Clinical Trial Results
The approval of Kimmtrak was based on the results of Immunocore’s Phase 3 IMCgp100-202 clinical trial. The randomized pivotal trial evaluated overall survival (OS) of Kimmtrak compared to investigator’s choice (either pembrolizumab, ipilimumab, or dacarbazine) in patients with previously untreated mUM. 378 patients were randomized in a 2:1 ratio to either Kimmtrak or investigator’s choice. Data from the trial showed that Kimmtrak demonstrated unprecedented median OS benefit as a first-line treatment.
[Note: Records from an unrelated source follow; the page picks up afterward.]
(** C2: no peer can make the server act outside its grants.  Whatever bytes a peer sends on a
    remote file stream, every call the handler makes to the provider is one its rights allow
    (reading needs a read right on the share, changing needs a write right on it, listing needs
    some right), on paths that stay inside the share, with bounded ranges, pages, dimensions and
    sizes. *)
Theorem remote_calls_authorized provider host access st :
  calls st = [] ->
  Forall (authorized access) (calls (fst (handle_remote_file_stream provider host access st))).
Proof. intros Hst. apply logs_stream. rewrite Hst. constructor. Qed.
End authorization.


(** ** Uploads commit whole files or nothing *)

(** The destination holds exactly the declared bytes of the stream, and replaced only what the
    request allowed it to replace. *)
Definition stored (before after : Fs) (data : bytes) (size : Z) (upload : RemoteFileUpload) : Prop :=
  let destination := up_destination upload in
  (exists f, after !! destination = Some f /\ content f = take (Z.to_nat size) data
    /\ blen (content f) = size)
  /\ (up_overwrite upload = false -> before !! destination = None)
  /\ (forall expected, up_expected_modified_at_ms upload = Some expected ->
      exists f, before !! destination = Some f /\ modified_ms f = expected).

(** [st'] differs from [st] in the temporary file and the consumed bytes only. *)
Definition only_temporary (temporary : PathBuf) (st st' : State) : Prop :=
  send st' = send st /\ calls st' = calls st
  /\ forall q, q <> temporary -> files st' !! q = files st !! q.

Lemma only_temporary_refl t st : only_temporary t st st.
Proof. done. Qed.
Lemma only_temporary_trans t st1 st2 st3 :
  only_temporary t st1 st2 -> only_temporary t st2 st3 -> only_temporary t st1 st3.
Proof.
  intros (H1 & H2 & H3) (H4 & H5 & H6). split; [congruence|]. split; [congruence|].
  intros q Hq. by rewrite H6, H3.
Qed.
Lemma only_temporary_set t st fs r :
  (forall q, q <> t -> fs !! q = files st !! q) ->
  only_temporary t st {| recv := r; send := send st; files := fs; calls := calls st |}.
Proof. done. Qed.
#[local] Hint Resolve only_temporary_refl only_temporary_set : logs.

Lemma create_temporary_spec host t st st' res :
  create_temporary host t st = (st', res) ->
  only_temporary t st st' /\ recv st' = recv st
  /\ (files st' = files st \/ is_Some (files st' !! t))
  /\ exists r, res = Ok r /\ (is_ok r = true -> is_Some (files st' !! t)).
Proof.
  unfold create_temporary, mbind, get_files, set_files, uerr, uret, mret.
  destruct (match create_fault host with Some _ => _ | None => _ end) as [e|].
  - destruct (io_kind e); intros [= <- <-];
      (split; [done|]; split; [done|]; split; [by left|]; eexists; split; [done|]; by intros).
  - intros [= <- <-]. simpl. split.
    { apply only_temporary_set. intros q Hq. by rewrite lookup_insert_ne. }
    rewrite lookup_insert_eq. split; [done|]. split; [right; by eexists|].
    eexists. split; [done|]. by eexists.
Qed.
Lemma receive_part_length fuel size b recv b' rest :
  receive_part io_error fuel size b recv = Ok (b', rest) -> blen b <= size ->
  size - blen b <= Z.of_nat fuel -> blen b' = size.
Proof.
  revert b recv. induction fuel as [|fuel IH]; intros b recv; cbn [receive_part].
  - intros [= <- _]. lia.
  - destruct (blen b <? size) eqn:E; bool_arith; [|intros [= <- _]; lia].
    intros ([chunk recv'] & _ & Hres)%rbind_Ok Hb Hf. destruct (_ || _) eqn:Ec; [done|].
    apply orb_false_iff in Ec as [Ec1 Ec2%gtb_false].
    eapply IH in Hres; [done|..]; unfold blen in *; rewrite length_app.
    + lia.
    + destruct chunk; [done|]. simpl. lia.
Qed.

(** One announced part, sent and received. *)
Lemma send_part_received part sent out :
  send_chunks io_error (chunks (length part) (Z.to_nat MAX_BLOB_CHUNK_SIZE) part) sent = Ok out ->
  exists f, out = sent ++ f /\ forall rest,
    receive_part io_error (Z.to_nat (blen part)) (blen part) [] (f ++ rest) = Ok (part, rest).
Proof.
  pose proof MAX_BLOB_CHUNK_SIZE_range.
  destruct (chunks_spec (length part) (Z.to_nat MAX_BLOB_CHUNK_SIZE) part) as [Hc Hf]; [lia|lia|].
  intros Hsend. destruct (receive_part_sent _ _ _ Hsend) as (f & -> & Hrecv).
  { eapply Forall_impl; [exact Hf|]. by intros ? []. }
  rewrite Hc in Hrecv. exists f. split; [done|]. intros rest.
  rewrite Hrecv; [done|..]; unfold blen; simpl; lia.
Qed.
Lemma manifest_page_spec limit all c :
  (0 < limit)%nat -> newest_sorted all ->
  exists k, (older c all <> [] -> (0 < k)%nat)
    /\ let page := manifest_page limit all c in
       pg_records page = metadata_to_wire <$> take k (older c all)
       /\ ((length (pg_records page) <= 1)%nat
           \/ wire_size (pg_records page) <= MAX_CONTROL_FRAME_SIZE / 2)
       /\ match pg_next_cursor page with
          | Some next => older (Some next) all = drop k (older c all)
                         /\ (k < length (older c all))%nat
          | None => (length (older c all) <= k)%nat
          end.
Proof.
  intros Hlim Hall. unfold manifest_page, service_page. cbn [sp_records sp_next_cursor].
  set (rest := older c all). set (next := if Nat.ltb limit (length rest) then _ else None).
  destruct (fill_page_spec 0 [] next (take limit rest)) as (k & Hk & Hpos & H1 & H2 & H3); [done|by left; simpl; lia|].
  rewrite length_take in Hk, H3. simpl fmap in H1, H2, H3. simpl app in H1, H3.
  rewrite take_take in H1, H3. replace (k `min` limit)%nat with k in H1, H3 by lia.
  exists k. split.
  { intros Hne. apply Hpos; [done|]. destruct rest; [done|]. by destruct limit; [lia|]. }
  cbn zeta. split; [exact H1|]. split; [exact H2|]. rewrite H3. clear H1 H2 H3.
  assert (forall j, (0 < j)%nat -> (j <= length rest)%nat -> exists x, last (take j rest) = Some x) as Hlast.
  { intros j Hj Hle. destruct (last (take j rest)) as [x|] eqn:E; [by eauto|].
    apply last_None, (f_equal length) in E. rewrite length_take in E. change (length []) with 0%nat in E. lia. }
  destruct (Nat.ltb k (limit `min` length rest)) eqn:E.
  - apply Nat.ltb_lt in E. destruct (decide (rest = [])) as [->|Hne]; [simpl in E; lia|].
    assert (0 < k)%nat as Hk0 by (apply Hpos; [done|]; destruct rest; [done|]; by destruct limit; [lia|]).
    destruct (Hlast k) as [x Hx]; [lia|lia|]. rewrite Hx. simpl. split; [by eapply older_last|lia].
  - apply Nat.ltb_ge in E. unfold next. destruct (Nat.ltb limit (length rest)) eqn:El.
    + apply Nat.ltb_lt in El. replace (limit `min` length rest)%nat with limit in * by lia.
      destruct (Hlast limit) as [x Hx]; [lia|lia|]. rewrite Hx. simpl.
      assert (k = limit) as -> by lia. split; [by eapply older_last|lia].
    + apply Nat.ltb_ge in El. lia.
Qed.

(** Following the server's cursors lists every record once.  Whatever the sizes of the records,
    a scan of the manifest ends after at most one page per record, the pages hold all records,
    newest first, each exactly once, and no page takes more than half a control frame unless it is
    a single record. *)
Theorem manifest_scan_complete limit all :
  (0 < limit)%nat -> newest_sorted all ->
  exists pages, manifest_pages (S (length all)) limit all None = Some pages
    /\ concat pages = metadata_to_wire <$> all
    /\ Forall (fun p => (length p <= 1)%nat \/ wire_size p <= MAX_CONTROL_FRAME_SIZE / 2) pages.
Proof.
  intros Hlim Hall. enough (forall fuel c, (length (older c all) < fuel)%nat ->
    exists pages, manifest_pages fuel limit all c = Some pages
      /\ concat pages = metadata_to_wire <$> older c all
      /\ Forall (fun p => (length p <= 1)%nat \/ wire_size p <= MAX_CONTROL_FRAME_SIZE / 2) pages)
    as Hscan by (apply (Hscan (S (length all)) None); simpl; lia).
  induction fuel as [|fuel IH]; intros c Hf; [lia|]. cbn [manifest_pages].
  destruct (manifest_page_spec limit all c Hlim Hall) as (k & Hpos & Hrec & Hsize & Hnext).
  destruct (pg_next_cursor (manifest_page limit all c)) as [next|].
  - destruct Hnext as [Hold Hk].
    assert (older c all <> []) as Hne by (intros E; rewrite E in Hk; simpl in Hk; lia).
    specialize (Hpos Hne). destruct (IH (Some next)) as (pages & -> & Hc & Hf').
    { rewrite Hold, length_drop. lia. }
    eexists. split; [reflexivity|]. split; [|by constructor].
    cbn [concat]. rewrite Hc, Hrec, Hold, <- fmap_app, take_drop. done.
  - eexists. split; [reflexivity|]. split; [|constructor; [exact Hsize|constructor]].
    cbn [concat]. rewrite app_nil_r, Hrec, take_ge by lia. done.
Qed.
End pages.


(** ** Witnesses *)

#[local] Existing Instance toy_digest.
#[local] Existing Instance toy_limits.
#[local] Existing Instance RemoteFiles.toy_frames.
#[local] Existing Instance toy_syntax.
#[local] Existing Instance Requests.toy_codes.

(** A concrete codec: messages as trees of strings and numbers. *)
Notation tree := (gen_tree (string + Z)).
Class Tree (A : Type) := {
  to_tree : A -> tree;
  of_tree : tree -> option A;
  of_to_tree : forall a, of_tree (to_tree a) = Some a;
}.
#[local] Instance string_tree : Tree string.
Proof.
  refine {| to_tree s := GenLeaf (inl s);
            of_tree t := match t with GenLeaf (inl s) => Some s | _ => None end |}. done.
Defined.
#[local] Instance Z_tree : Tree Z.
Proof.
  refine {| to_tree z := GenLeaf (inr z);
            of_tree t := match t with GenLeaf (inr z) => Some z | _ => None end |}. done.
Defined.
#[local] Instance unit_tree : Tree unit.
Proof. refine {| to_tree _ := GenNode 0 []; of_tree _ := Some tt |}. by intros []. Defined.
#[local] Instance pair_tree {A B} `{!Tree A} `{!Tree B} : Tree (A * B).
Proof.
  refine {| to_tree p := GenNode 0 [to_tree p.1; to_tree p.2];
            of_tree t := match t with
                         | GenNode _ [a; b] => a ← of_tree a; b ← of_tree b; Some (a, b)
                         | _ => None
                         end |}.
  intros [a b]. simpl. by rewrite !of_to_tree.
Defined.
#[local] Instance sum_tree {A B} `{!Tree A} `{!Tree B} : Tree (A + B).
Proof.
  refine {| to_tree s := match s with inl a => GenNode 0 [to_tree a] | inr b => GenNode 1 [to_tree b] end;
            of_tree t := match t with
                         | GenNode 0 [a] => inl <$> of_tree a
                         | GenNode _ [b] => inr <$> of_tree b
                         | _ => None
                         end |}.
  intros [a|b]; simpl; by rewrite of_to_tree.
Defined.
#[local] Instance list_tree {A} `{!Tree A} : Tree (list A).
Proof.
  refine {| to_tree l := GenNode 0 (to_tree <$> l);
            of_tree t := match t with GenNode _ l => mapM of_tree l | _ => None end |}.
  intros l. apply mapM_fmap_Some, of_to_tree.
Defined.
Definition iso_tree {A B} `{!Tree B} (f : A -> B) (g : B -> A) (gf : forall a, g (f a) = a) : Tree A.
Proof.
  refine {| to_tree a := to_tree (f a); of_tree t := g <$> of_tree t |}.
  intros a. rewrite of_to_tree. simpl. by rewrite gf.
Defined.
#[local] Instance bool_tree : Tree bool.
Proof.
  refine (iso_tree (fun b : bool => if b then inl tt else inr tt)
            (fun s : unit + unit => match s with inl _ => true | inr _ => false end) _).
  by intros [].
Defined.
#[local] Instance N_tree : Tree N.
Proof. refine (iso_tree Z.of_N Z.to_N _). apply N2Z.id. Defined.
#[local] Instance option_tree {A} `{!Tree A} : Tree (option A).
Proof.
  refine (iso_tree (fun o => match o with Some a => inl a | None => inr tt end)
            (fun s : A + unit => match s with inl a => Some a | inr _ => None end) _).
  by intros [].
Defined.
#[local] Instance byte_tree : Tree Byte.byte.
Proof.
  refine (iso_tree (fun b => Z.of_N (Byte.to_N b))
            (fun z => default Byte.x00 (Byte.of_N (Z.to_N z))) _).
  intros b. by rewrite N2Z.id, Byte.of_to_N.
Defined.
Definition message_of_tree {A} `{!Tree A} : ProstMessage A.
Proof.
  refine {| encode_to_vec a := RemoteFiles.pos_bytes (encode (to_tree a));
            prost_decode b := decode (RemoteFiles.bytes_pos b) ≫= of_tree |}.
  intros a. rewrite RemoteFiles.bytes_pos_bytes, countable.decode_encode. simpl. apply of_to_tree.
Defined.
Definition toy_token (c : Requests.CapabilityId) : string :=
  String (Ascii.ascii_of_nat (encode_nat c)) EmptyString.
Definition toy_requests : Requests.RequestCodes :=
  {| Requests.process_sort_try_from := fun z => if z =? 1 then Some Requests.SortCpu else None;
     Requests.playback_try_from := fun z => if z =? 1 then Some Requests.PaPlay else None;
     Requests.content_kind_try_from := fun z => match z with
       | 0 => Some Requests.CkUnspecified | 1 => Some Requests.CkText | 2 => Some Requests.CkHtml
       | 3 => Some Requests.CkImage | 4 => Some Requests.CkFiles | _ => None end;
     Requests.change_kind_specified := fun z => (1 <=? z) && (z <=? 6);
     Requests.token := toy_token; Requests.ClipboardCollection := string;
     Requests.MAX_COLLECTION_BYTES := 1024; Requests.collection_from_json := Some;
     Requests.collection_validate := fun _ => Ok tt |}.
#[local] Existing Instance toy_requests.
#[local] Instance toy_sync_codes : SyncCodes.
Proof.
  refine {|
    content_kind_code := fun k => match k with Requests.CkUnspecified => 0 | Requests.CkText => 1
      | Requests.CkHtml => 2 | Requests.CkImage => 3 | Requests.CkFiles => 4 end;
    change_kind_code := fun c => match c with PChUnspecified => 0 | PChCopy => 1 | PChEdit => 2
      | PChFavorite => 3 | PChDelete => 4 | PChSnapshot => 5 | PChLabel => 6 end;
    change_kind_try_from := fun z => match z with 0 => Some PChUnspecified | 1 => Some PChCopy
      | 2 => Some PChEdit | 3 => Some PChFavorite | 4 => Some PChDelete | 5 => Some PChSnapshot
      | 6 => Some PChLabel | _ => None end;
    syntax_to_json := fun _ => Some "{}";
    xxh3_128 := fun b => blen b |}.
  - by intros [].
  - by intros [].
  - intros z. simpl. destruct z as [|p|p]; [done| |done].
    destruct (Z.leb_spec (Z.pos p) 6).
    + assert (p = 1 \/ p = 2 \/ p = 3 \/ p = 4 \/ p = 5 \/ p = 6)%positive as Hp by lia.
      by repeat (destruct Hp as [->|Hp]; [done|]); subst.
    + rewrite andb_false_r. do 3 (try (destruct p as [p|p|]; try lia; try done)).
Defined.

Definition wtimes (n : nat) : Z * Z := (1000 + 2 * Z.of_nat n, 1001 + 2 * Z.of_nat n).
Lemma wclock : clock wtimes 1000 0.
Proof. split; [simpl; lia|]. intros m _. unfold wtimes. cbn [fst snd]. lia. Qed.
Definition wowner : bytes := [Byte.x01].

(** Every byte string, when its digest is its first 32 bytes and all are short and not empty at the
    end. *)
Definition wshort (b : bytes) : Prop :=
  (length b <= 32)%nat /\ match last b with Some x => x <> Byte.x00 | None => False end.
Lemma wshort_free : collision_free wshort.
Proof.
  intros a b [Ha La] [Hb Lb]. change (sha256 a) with (toy_sha256 a). change (sha256 b) with (toy_sha256 b).
  unfold toy_sha256.
  enough (forall n a b, (length a <= n)%nat -> (length b <= n)%nat ->
    match last a with Some x => x <> Byte.x00 | None => True end ->
    match last b with Some x => x <> Byte.x00 | None => True end ->
    take n (a ++ replicate 32 Byte.x00) = take n (b ++ replicate 32 Byte.x00) ->
    (n <= 32)%nat -> a = b) as Hn.
  { intros E. eapply (Hn 32%nat); [done|done| | |exact E|done].
    - by destruct (last a).
    - by destruct (last b). }
  clear. intros n. generalize 32%nat. intros m.
  assert (forall l k, match last l with Some x => x <> Byte.x00 | None => True end ->
    (length l <= k)%nat -> (k <= m)%nat -> take k (l ++ replicate m Byte.x00) = replicate k Byte.x00 -> l = []) as Hz.
  { intros l k Hl Hk Hm E. destruct l as [|x l0] using rev_ind; [done|]. exfalso.
    rewrite last_snoc in Hl. rewrite length_app in Hk. simpl in Hk.
    assert (replicate k Byte.x00 !! length l0 = Some x) as Hx.
    { rewrite <- E, lookup_take_lt by lia. rewrite <- app_assoc. by apply list_lookup_middle. }
    apply lookup_replicate in Hx as [-> _]. done. }
  intros a b. revert n b. induction a as [|x a IH]; intros n b Ha Hb La Lb E Hn.
  - symmetry. eapply (Hz b n); [done|done|lia|]. rewrite <- E. simpl. rewrite take_replicate. f_equal. lia.
  - destruct b as [|y b].
    + eapply (Hz (x :: a) n); [done|done|lia|]. rewrite E. simpl. rewrite take_replicate. f_equal. lia.
    + destruct n as [|n]; [simpl in Ha; lia|]. simpl in E. injection E as -> E. f_equal.
      apply (IH n); [simpl in Ha; lia|simpl in Hb; lia| | |done|lia].
      * destruct a; [done|]. exact La.
      * destruct b; [done|]. exact Lb.
Qed.


Definition wwindow (id : Z) : WindowInfo :=
  {| win_window_id := id; win_title := "Editor"; win_app_name := ""; win_is_focused := true;
     win_thumbnail_png := [Byte.x50; Byte.x4e; Byte.x47]; win_space_id := 2 |}.
Definition wwindows : list WindowInfo := [wwindow 9; wwindow 0; wwindow 9; wwindow 4].

Lemma window_thumbnails_published_witness :
  let run := build_window_list wtimes wowner true wwindows (BlobStore.new, 0%nat) in
  (exists t', BlobStore.wf t' run.1.1) /\ pwin_window_id <$> run.2 = [9; 4].
Proof.
  split; [|vm_compute; reflexivity].
  refine (proj1 (window_thumbnails_published wshort wtimes 1000 wowner wwindows (BlobStore.new, 0%nat) _ _
    wclock wshort_free _ (BlobStore.blob_store_new_wf 1000) _ (surjective_pairing _))).
  - intros w Hw. repeat (apply elem_of_cons in Hw as [->|Hw]; [split; [vm_compute; lia|done]|]).
    by apply elem_of_nil in Hw.
  - intros k e. cbn. by rewrite lookup_empty.
Defined.

Definition wrich : ClipboardSyncRecord :=
  {| sync_id := wid; kind := KHtml; text := Some "hi"; html := Some "<b>hi</b>"; rtf := Some "{\rtf1 hi}";
     image_png := None; width := None; height := None; preview := "hi"; source_app := None;
     source_device_id := "left"; source_device_name := "Left"; captured_at_ms := 20; revision := 3;
     updated_by_device_id := "left"; favorite := false; favorite_revision := 1;
     favorite_updated_by_device_id := "left"; labels := []; label_memberships := []; deleted := false;
     change_kind := ChCopy; live := true; text_syntax := 0%nat |}.

Lemma sync_record_published_witness :
  let run := sync_record_to_proto 100 wtimes wowner wrich (BlobStore.new, 0%nat) in
  exists out, run.2 = Ok out /\ available wowner (into_bytes "<b>hi</b>") run.1.1.
Proof.
  cbn zeta. assert (is_ok (sync_record_to_proto 100 wtimes wowner wrich (BlobStore.new, 0%nat)).2 = true)
    as Hok by (vm_compute; reflexivity).
  destruct (sync_record_to_proto _ _ _ _ _) as [s' res] eqn:E.
  destruct res as [out|e]; [|discriminate Hok]. exists out. split; [reflexivity|].
  destruct (sync_record_published wshort 100 wtimes 1000 wowner wrich (BlobStore.new, 0%nat) s' (Ok out)
    wclock wshort_free) as [_ HO]; [..|exact E|].
  - change (record_blobs wrich) with [into_bytes "<b>hi</b>"; into_bytes "{\rtf1 hi}"].
    intros x Hx. apply elem_of_cons in Hx as [->|Hx%list_elem_of_singleton]; [|subst x];
      (split; [vm_compute; lia|done]).
  - apply BlobStore.blob_store_new_wf.
  - intros k e. cbn. by rewrite lookup_empty.
  - vm_compute. reflexivity.
  - destruct (HO out eq_refl) as [HP _]. destruct (sr_payload out) as [[t|plain html rtf|image]|] eqn:Ep;
      [..|by destruct HP].
    + exfalso. by destruct HP as [HP _].
    + destruct HP as (_ & _ & h & href & [= <-] & _ & _ & [Ha|[_ (e & He & _)]] & _); [exact Ha|].
      change (BlobStore.entries (BlobStore.new, 0%nat).1) with (∅ : gmap bytes BlobStore.BlobEntry) in He.
      by rewrite lookup_empty in He.
    + exfalso. by destruct HP as [HP _].
Defined.

Definition wreceived : SyncRecord :=
  {| sr_sync_id := wid; sr_kind := 1; sr_width := None; sr_height := None; sr_preview := "hi";
     sr_source_app := None; sr_source_device_id := "forged"; sr_source_device_name := "Forged";
     sr_captured_at_ms := 20; sr_revision := 3; sr_updated_by_device_id := "forged"; sr_favorite := false;
     sr_favorite_revision := 1; sr_favorite_updated_by_device_id := "forged"; sr_labels := [];
     sr_label_memberships := []; sr_deleted := false; sr_change_kind := 1; sr_live := true;
     sr_text_syntax_json := "{}"; sr_payload := Some (PayloadText "hi") |}.

Lemma received_record_attributed_witness :
  exists u' out, sync_record_from_proto 100 (fun _ => 5) wreceived "phone" "Phone"
      (ClipboardUpload.default_store, 0%nat) = Some (u', Ok out)
    /\ source_device_id out = "phone" /\ text out = Some "hi".
Proof.
  destruct (received_record_attributed 100 (fun _ => 5) wreceived "phone" "Phone"
    (ClipboardUpload.default_store, 0%nat) ClipboardUpload.default_store_wf) as (u' & res & E & _ & HO).
  destruct res as [out|e]; [|vm_compute in E; discriminate E].
  exists u', out. split; [exact E|]. destruct (HO out eq_refl) as (H1 & _). split; [exact H1|].
  vm_compute in E. by injection E as <- <-.
Defined.

End Snapshots.
(* ===== verification/Subscriptions.v ===== *)
(** * Subscriptions and event delivery

    Models [src/server/proto_handler/subscriptions.rs] and the queues and subscription state of
    [src/server/proto_handler.rs]: the latest-state queue, the bounded event channel, the record of
    lost action output ([ActionGap]), subscribing and unsubscribing, the pushes of every topic, and
    the recovery of lost output by gap events.  Frames go out by three queues that the connection's
    writer drains with a fixed priority.  What a watch or broadcast receiver yields, the host's
    current state and random draws are inputs of each operation. *)

From Stdlib Require Import ZArith Lia Ascii String.
From stdpp Require Import base tactics option list strings gmap sorting.
From S2P Require Import Prelude Proto Text Negotiation Requests RemoteFiles ReplicaWire Snapshots.

(** [encoded_len] of a [prost] message. *)
Class EncodedLen (M : Type) := { encoded_len : M -> Z }.

Module Subscriptions.
Import Snapshots.
Local Open Scope string_scope.
Local Open Scope list_scope.
Local Open Scope Z_scope.

Definition CRITICAL_CONTROL_QUEUE_CAPACITY : nat := 32.
Definition STATE_CONTROL_QUEUE_CAPACITY : nat := 16.
Definition MAX_ACTION_GAP_RESOURCE_IDS : Z := 1024.
Definition MAX_ACTION_GAP_RESOURCE_BYTES : Z := 256 * 1024.

(** ** Frames *)

Inductive SubscriptionTopic :=
| TUnspecified | TSystem | TMedia | TWindows | TClipboard | TActions | TActionOutput
| TNotifications | TClipboardSync.
#[global] Instance SubscriptionTopic_eq_dec : EqDecision SubscriptionTopic.
Proof. solve_decision. Defined.

Record EventGap := {
  eg_first_missing_sequence : Z;
  eg_next_available_sequence : Z;
  eg_resync_required : bool;
  eg_resource_ids : list string;
}.
Inductive Data :=
| DSystem (s : PSystemSnapshot)
| DMedia (s : MediaStateSnapshot)
| DWindows (s : WindowListSnapshot)
| DClipboard (s : ClipboardSnapshot)
| DActions (s : ActionListSnapshot)
| DNotifications (s : NotificationListSnapshot)
| DClipboardSync (r : SyncRecord)
| DActionOutput (action_id : string) (lines : list string)
| DGap (gap : EventGap).
Record Event := {
  ev_subscription_id : Z;
  ev_sequence : Z;
  ev_captured_at_ms : Z;
  ev_data : option Data;
}.
Record SubscriptionResult := {
  res_request_id : Z;
  res_status : Status;
  res_subscription_id : Z;
  res_topic : SubscriptionTopic;
  res_next_sequence : Z;
}.

(** [ServerControlFrame] with the bodies sent here; [X] is everything else. *)
Inductive Body (X : Type) :=
| BEvent (e : Event)
| BSubscriptionResult (r : SubscriptionResult)
| BOther (x : X).
Arguments BEvent {_}.
Arguments BSubscriptionResult {_}.
Arguments BOther {_}.
Record ServerControlFrame (X : Type) := { sc_body : option (Body X) }.
Arguments Build_ServerControlFrame {_}.
Arguments sc_body {_}.
Definition server_frame {X} (body : Body X) : ServerControlFrame X := {| sc_body := Some body |}.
The OS Hazard Ratio (HR) in the intent-to-treat population favored Kimmtrak, HR=0.51 (95% CI: 0.37, 0.71); p< 0.0001, over investigator’s choice (82% pembrolizumab; 13% ipilimumab; 6% dacarbazine). In the clinical trials, across both arms, patients stopped treatment for disease progression, unless the patient was otherwise deriving benefit, or for unacceptable toxicity.